Key takeaways
- Sub-millisecond sandbox spawns (0.79ms p50) via copy-on-write forking of Firecracker memory snapshots — 190x faster than E2B, 250x faster than microsandbox
- ~265KB memory per sandbox vs ~128MB for E2B — enables 1,000 concurrent forks in 815ms on a single machine
- Each fork is a real KVM virtual machine with hardware-enforced memory isolation, not a container or namespace trick
- Working prototype, not production-hardened. Single vCPU per fork, no networking inside forks, template updates require full re-snapshot (~15s)
- Development has stalled — no commits since March 21, 2026 (six days after creation). Stars more than doubled to 2,360 but the managed API remains waitlist-only and networking never shipped
FAQ
What is Zeroboot?
Zeroboot is an open-source sandbox runtime that spawns KVM virtual machines in sub-millisecond time by copy-on-write forking Firecracker memory snapshots. Built in Rust, it targets AI agent workloads that need massive concurrency with real VM isolation.
How fast is Zeroboot compared to E2B?
Zeroboot claims 0.79ms p50 spawn latency vs E2B's ~150ms — roughly 190x faster. Memory per sandbox is ~265KB vs E2B's ~128MB, enabling far higher density on a single machine.
Is Zeroboot production-ready?
No. The project explicitly states it is a working prototype that is not production-hardened. Limitations include single vCPU per fork, no networking inside forks, and CSPRNG reseeding concerns. As of June 2026 the repo has had no commits since March 21, 2026.

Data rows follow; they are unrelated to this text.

(* ===== verification/Secp256k1ScalarApi.v ===== *)
(** The theorems about scalars: they implement the field of the integers modulo the
    group order.  [scalar_of x] is the canonical scalar with the value [x]. *)

From Stdlib Require Import ZArith Lia Strings.Byte.
From stdpp Require Import base gmap list fin_maps numbers.
From S2P Require Import Prelude Secp256k1Scalar Secp256k1ScalarProofs Secp256k1ScalarOps.

Lemma scalar_of_ok (x : Z) :
  0 ≤ x < group_order → scalar_ok (scalar_of x) ∧ scalar_val (scalar_of x) = x.
Proof.
  intros Hx. destruct (scalar_of_wf x) as [Hwf Hv]; [unfold group_order in *; lia|].
  split; [split; [done|lia]|done].
Qed.

Lemma scalar_of_val (a : secp256k1_scalar) (x : Z) : scalar_ok a → scalar_val a = x → a = scalar_of x.
Proof.
  intros [Ha Hlt] <-. pose proof (scalar_wf_val a Ha).
  destruct (scalar_of_wf (scalar_val a)) as [Hwf Hv]; [lia|]. by apply scalar_val_inj.
Qed.

Section Refinement.
Context (x y : Z) (Hx : 0 ≤ x < group_order) (Hy : 0 ≤ y < group_order).

(** C27: Scalars refine the ring of integers modulo the group order: on canonical
    scalars addition, negation, multiplication and squaring give the canonical
    scalar of the result, and addition tells whether the sum reached the order. *)
Theorem secp256k1_scalar_arithmetic :
  secp256k1_scalar_add (scalar_of x) (scalar_of y) =
    (scalar_of ((x + y) mod group_order), truth (group_order <=? x + y)) ∧
  secp256k1_scalar_negate (scalar_of x) = scalar_of ((- x) mod group_order) ∧
  secp256k1_scalar_mul (scalar_of x) (scalar_of y) = scalar_of ((x * y) mod group_order) ∧
  secp256k1_scalar_sqr (scalar_of x) = scalar_of ((x * x) mod group_order).
Proof using Hx Hy.
  destruct (scalar_of_ok x Hx) as [Ox Vx], (scalar_of_ok y Hy) as [Oy Vy].
  pose proof (add_spec _ _ Ox Oy) as (A1 & A2 & A3). pose proof (negate_spec _ Ox) as [N1 N2].
  pose proof (mul_spec _ _ (proj1 Ox) (proj1 Oy)) as [M1 M2]. pose proof (sqr_spec _ (proj1 Ox)) as [S1 S2].
  rewrite Vx, ?Vy in *. split_and!; try by apply scalar_of_val.
  destruct (secp256k1_scalar_add _ _) as [r o]. cbn [fst snd] in *. subst o. f_equal.
  by apply scalar_of_val.
Qed.

(** C28: The chain of squarings and products of secp256k1_scalar_inverse gives the
    multiplicative inverse of every scalar but zero, which it maps to zero. *)
Theorem secp256k1_scalar_inverse_correct :
  secp256k1_scalar_mul (secp256k1_scalar_inverse (scalar_of x)) (scalar_of x) =
    scalar_of (if x =? 0 then 0 else 1) ∧
  scalar_ok (secp256k1_scalar_inverse (scalar_of x)) ∧
  secp256k1_scalar_inverse_var (scalar_of x) = secp256k1_scalar_inverse (scalar_of x).
Proof using Hx.
  destruct (scalar_of_ok x Hx) as [Ox Vx]. destruct (inverse_spec _ Ox) as [Hok Hv].
  split_and!; [|done|reflexivity].
  destruct (mul_spec _ _ (proj1 Hok) (proj1 Ox)) as [M1 M2].
  apply scalar_of_val; [done|]. by rewrite M2, Hv, Vx.
Qed.

(** Making a scalar low: negating it if secp256k1_scalar_is_high says so leaves
    the lesser of x and n - x, which is not high, and returns the sign. *)
Theorem secp256k1_scalar_low :
  let '(r, sign) :=
    secp256k1_scalar_cond_negate (scalar_of x) (secp256k1_scalar_is_high (scalar_of x)) in
  r = scalar_of (Z.min x (group_order - x)) ∧ secp256k1_scalar_is_high r = 0 ∧
  sign = (if group_order <? 2 * x then -1 else 1).
Proof using Hx.
  destruct (scalar_of_ok x Hx) as [Ox Vx].
  rewrite (is_high_spec _ (proj1 Ox)), Vx.
  pose proof (cond_negate_spec (scalar_of x) (truth (group_order <? 2 * x)) Ox) as (C1 & C2 & C3).
  destruct (secp256k1_scalar_cond_negate _ _) as [r sign]. cbn [fst snd] in *. rewrite Vx in C3.
  assert (Hv : scalar_val r = Z.min x (group_order - x)).
  { rewrite C3. destruct (Z.ltb_spec group_order (2 * x)); cbn [truth Z.eqb].
    - rewrite Z.min_r by lia. symmetry. apply (Z.mod_unique_pos _ _ (-1)); lia.
    - rewrite Z.min_l, Z.mul_1_l, Z.mod_small by lia. done. }
  split_and!; [by apply scalar_of_val| |].
  - rewrite (is_high_spec _ (proj1 C1)), Hv. destruct (Z.ltb_spec group_order (2 * Z.min x (group_order - x))); [|done].
    unfold group_order in *. lia.
  - rewrite C2. by destruct (group_order <? 2 * x).
Qed.
End Refinement.

(** Scalars and 32 big-endian bytes: reading reduces modulo the order and tells
    so, writing a canonical scalar and reading it gives it back, and bytes below
    the order are written as they were read. *)
Theorem secp256k1_scalar_b32_roundtrip (a : secp256k1_scalar) (b32 : list byte) :
  scalar_ok a → length b32 = 32%nat →
  secp256k1_scalar_set_b32 (secp256k1_scalar_get_b32 a) = (a, 0) ∧
  secp256k1_scalar_set_b32 b32 =
    (scalar_of (be_val b32 mod group_order), truth (group_order <=? be_val b32)) ∧
  (be_val b32 < group_order → secp256k1_scalar_get_b32 (secp256k1_scalar_set_b32 b32).1 = b32).
Proof.
  intros Ha Hb. split_and!; [by apply b32_roundtrip| |by apply b32_roundtrip'].
  pose proof (set_b32_spec b32 Hb) as H. destruct (secp256k1_scalar_set_b32 b32) as [r o].
  destruct H as (Hok & Hv & ->). f_equal. by apply scalar_of_val.
Qed.

(** Bits of a scalar: windows of up to 30 bits that may cross a limb, shifts with
    the bits shifted out, addition of a bit, and products shifted right with rounding. *)
Theorem secp256k1_scalar_bits (a b : secp256k1_scalar) (offset count n shift : Z) :
  scalar_wf a → scalar_wf b → 0 ≤ offset → 0 < count < 31 → offset + count ≤ 256 →
  0 < n < 16 → 256 ≤ shift ≤ 512 →
  secp256k1_scalar_get_bits_var a offset count = (scalar_val a / 2 ^ offset) mod 2 ^ count ∧
  secp256k1_scalar_shr_int a n = (scalar_of (scalar_val a / 2 ^ n), scalar_val a mod 2 ^ n) ∧
  scalar_val (secp256k1_scalar_mul_shift_var a b shift) =
    (scalar_val a * scalar_val b + 2 ^ (shift - 1)) / 2 ^ shift.
Proof.
  intros Ha Hb Ho Hc Hf Hn Hs. split_and!; [by apply get_bits_var_spec| |by apply mul_shift_var_spec].
  destruct (shr_int_spec a n Ha Hn) as (W & V & R). destruct (secp256k1_scalar_shr_int a n) as [r o].
  cbn [fst snd] in *. subst o. f_equal. pose proof (scalar_wf_val r W).
  destruct (scalar_of_wf (scalar_val a / 2 ^ n)) as [Hwf Hv]; [lia|]. apply scalar_val_inj; [done..|congruence].
Qed.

Is Zeroboot still maintained?
Unclear. All commits landed in a six-day burst (March 15-21, 2026) and nothing has shipped since — no releases, no networking support, and the managed API is still waitlist-only. The demo API at api.zeroboot.dev was still responding as of June 11, 2026, and the repo is not archived.
Who competes with Zeroboot?
E2B (market leader, Firecracker-based), Sprites/Fly.io (persistent VMs with checkpoints), Daytona (27ms creation), and microsandbox. Zeroboot's CoW fork approach is architecturally distinct from all of them.
Overview
Zeroboot takes a radically different approach to AI agent sandboxes: instead of booting VMs or starting containers, it forks them. A Firecracker microVM boots once, pre-loads a runtime (Python, Node, etc.), and snapshots its entire memory and CPU state. Each new sandbox is created by mapping that snapshot as copy-on-write memory and restoring CPU state into a new KVM VM — in 0.79ms.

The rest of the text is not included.